CO2 reduction driven by a pH gradient

CO2 Coalition: New research examines how vital reduced carbon might have become available to early life on Earth.

By Reuben Hudson et al.

Significance

Biology is built of organic molecules, which originate primarily from the reduction of CO2 through several carbon-fixation pathways. Only one of these—the Wood–Ljungdahl acetyl-CoA pathway—is energetically profitable overall and present in both Archaea and Bacteria, making it relevant to studies of the origin of life. We used geologically pertinent, life-like microfluidic pH gradients across freshly deposited Fe(Ni)S precipitates to demonstrate the first step of this pathway: the otherwise unfavorable production of formate (HCOO) from CO2 and H2. By separating CO2 and H2 into acidic and alkaline conditions—as they would have been in early-Earth alkaline hydrothermal vents—we demonstrate a mild indirect electrochemical mechanism of pH-driven carbon fixation relevant to life’s emergence, industry, and environmental chemistry.

Abstract

All life on Earth is built of organic molecules, so the primordial sources of reduced carbon remain a major open question in studies of the origin of life.
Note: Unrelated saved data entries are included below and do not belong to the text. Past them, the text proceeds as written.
(* ===== verification/SdkStealth.v ===== *)
(** * SDK: stealth addresses

    The dual-key stealth address protocol of [sdk/src/crypto/dksap.ts], the announcement
    scanners of [sdk/src/crypto/scan.ts] and the hex helpers of [sdk/src/crypto/bytes.ts].
    The curve, the hashes and the Ed25519 key pairs are the libraries' ([@noble/curves],
    [@noble/hashes], [@stellar/stellar-sdk]): classes with their documented behaviour. *)
From Stdlib Require Import Ascii.
From stdpp Require Import base tactics list sets strings.
From Stdlib Require Import ZArith Lia.
From S2P Require Import Prelude JsString JsMap Bytes PubValidate RelPayload SdkPool.
Open Scope string_scope.
Open Scope list_scope.
Open Scope Z_scope.

(** ** Hex *)
Module CryptoBytes.
Definition hexToBytes (hex : string) : res (list byte) :=
  let h := strip0x hex in
  if negb (Nat.even (String.length h)) then Err (JsError "Invalid hex length")
  else if negb (all_chars is_hex h) then Err (JsError "Invalid hex characters")
  else ok_or (bytes_of_hex h) (JsError "Invalid hex characters").
Definition bytesToHex (b : list byte) : string := hex_of_bytes b.

Lemma hexToBytes_hex l : hexToBytes (hex_of_bytes l) = Ok l.
Proof.
  assert (Hs : strip0x (hex_of_bytes l) = hex_of_bytes l).
  { unfold strip0x. destruct (startsWith "0x" (hex_of_bytes l)) eqn:E; [|done]. exfalso.
    apply startsWith_app in E as Hr. pose proof (hex_of_bytes_hex l) as Hh. rewrite Hr in Hh.
    by rewrite all_chars_app in Hh. }
  unfold hexToBytes. rewrite Hs, hex_of_bytes_length, hex_of_bytes_hex, bytes_of_hex_of_bytes.
  rewrite Nat.even_mul. done.
Qed.
End CryptoBytes.
Import CryptoBytes.

(** ** The libraries *)

(** [@noble/curves] secp256k1: a cyclic group of order [curve_n] with its encodings. *)
Class Secp256k1 : Type := {
  Point : Type;
  ZERO : Point;
  BASE : Point;
  curve_n : Z;
  point_add : Point → Point → Point;
  multiply : Z → Point → Point;
  fromHex : list byte → res Point;
  toRawBytes : bool → Point → res (list byte);              (** whether compressed *)
  getPublicKey : list byte → bool → res (list byte);
  curve_n_range : 1 < curve_n < 2 ^ 256;
  multiply_assoc a b : multiply a (multiply b BASE) = multiply (a * b) BASE;
  multiply_add a b : point_add (multiply a BASE) (multiply b BASE) = multiply (a + b) BASE;
  multiply_mod a : multiply (a mod curve_n) BASE = multiply a BASE;
  multiply_zero a : multiply a BASE = ZERO ↔ a mod curve_n = 0;
  toRawBytes_zero c : is_ok (toRawBytes c ZERO) = false;
  toRawBytes_ok c a : multiply a BASE ≠ ZERO →
    ∃ b, toRawBytes c (multiply a BASE) = Ok b ∧ fromHex b = Ok (multiply a BASE);
  toRawBytes_compressed P b : toRawBytes true P = Ok b → length b = 33%nat;
  getPublicKey_valid k c : length k = 32%nat → 0 < be_val 0 k < curve_n →
    getPublicKey k c = toRawBytes c (multiply (be_val 0 k) BASE);
  getPublicKey_invalid k c : is_ok (getPublicKey k c) = true → length k = 32%nat ∧ 0 < be_val 0 k < curve_n;
}.

(** The hashes of [@noble/hashes] and the key pairs of [@stellar/stellar-sdk]. *)
Class StealthPrims : Type := {
  keccak_256 : list byte → list byte;
  sha256 : list byte → list byte;
  hkdf : list byte → string → nat → list byte;              (** input, info, length *)
  Keypair : Type;
  fromRawEd25519Seed : list byte → Keypair;
  publicKey : Keypair → string;
  keccak_length l : length (keccak_256 l) = 32%nat;
}.

(** ** Keys and meta-addresses *)
Definition DOMAIN : string := "opaque-cash-v1".
Definition PROTOCOL_VERSION : string := "1".

Record DomainSeparationOpts : Type := mkDomainOpts {
  do_origin : string;
  do_networkPassphrase : string;
  do_walletPublicKey : string;
  do_purpose : string;
}.

Definition newline : string := String "010"%char "".
Definition buildDomainSeparatedMessage (opts : DomainSeparationOpts) : string :=
  join newline
    ["--- Opaque Protocol Key Derivation ---";
     "App: Opaque Stellar";
     "Origin: " +:+ do_origin opts;
     "Network: " +:+ do_networkPassphrase opts;
     "Wallet: " +:+ do_walletPublicKey opts;
     "Version: " +:+ PROTOCOL_VERSION;
     "Purpose: " +:+ do_purpose opts;
     "";
     "Warning: Signing this message authorizes key derivation for the Opaque protocol.";
     "This is not a transaction and does not move funds.";
     "Do not sign this message on untrusted sites or applications."].

Section dksap.
Context {EC : Secp256k1} {SP : StealthPrims}.

(** viewing key, spending key *)
Definition deriveKeysFromSignature (signatureHex : string) : res (list byte * list byte) :=
  sig ← hexToBytes (strip0x signatureHex);
  let okm := hkdf sig DOMAIN 64 in
  Ok (take 32 okm, take 32 (drop 32 okm)).

Definition keysToStealthMetaAddress (viewingKey spendingKey : list byte)
  : res (list byte * list byte * list byte) :=
  V ← getPublicKey viewingKey true;
  S ← getPublicKey spendingKey true;
  Ok (V, S, V ++ S).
A variant of the alkaline-hydrothermal-vent theory for life’s emergence suggests that organics could have been produced by the reduction of CO2 via H2 oxidation, facilitated by geologically sustained pH gradients. The process would be an abiotic analog—and proposed evolutionary predecessor—of the Wood–Ljungdahl acetyl-CoA pathway of modern archaea and bacteria. The first energetic bottleneck of the pathway involves the endergonic reduction of CO2 with H2 to formate (HCOO), which has proven elusive in mild abiotic settings. Here we show the reduction of CO2 with H2 at room temperature under moderate pressures (1.5 bar), driven by microfluidic pH gradients across inorganic Fe(Ni)S precipitates. Isotopic labeling with 13C confirmed formate production. Separately, deuterium (2H) labeling indicated that electron transfer to CO2 does not occur via direct hydrogenation with H2 but instead, freshly deposited Fe(Ni)S precipitates appear to facilitate electron transfer in an electrochemical-cell mechanism with two distinct half-reactions. Decreasing the pH gradient significantly, removing H2, or eliminating the precipitate yielded no detectable product. Our work demonstrates the feasibility of spatially separated yet electrically coupled geochemical reactions as drivers of otherwise endergonic processes. Beyond corroborating the ability of early-Earth alkaline hydrothermal systems to couple carbon reduction to hydrogen oxidation through biologically relevant mechanisms, these results may also be of significance for industrial and environmental applications, where other redox reactions could be facilitated using similarly mild approaches.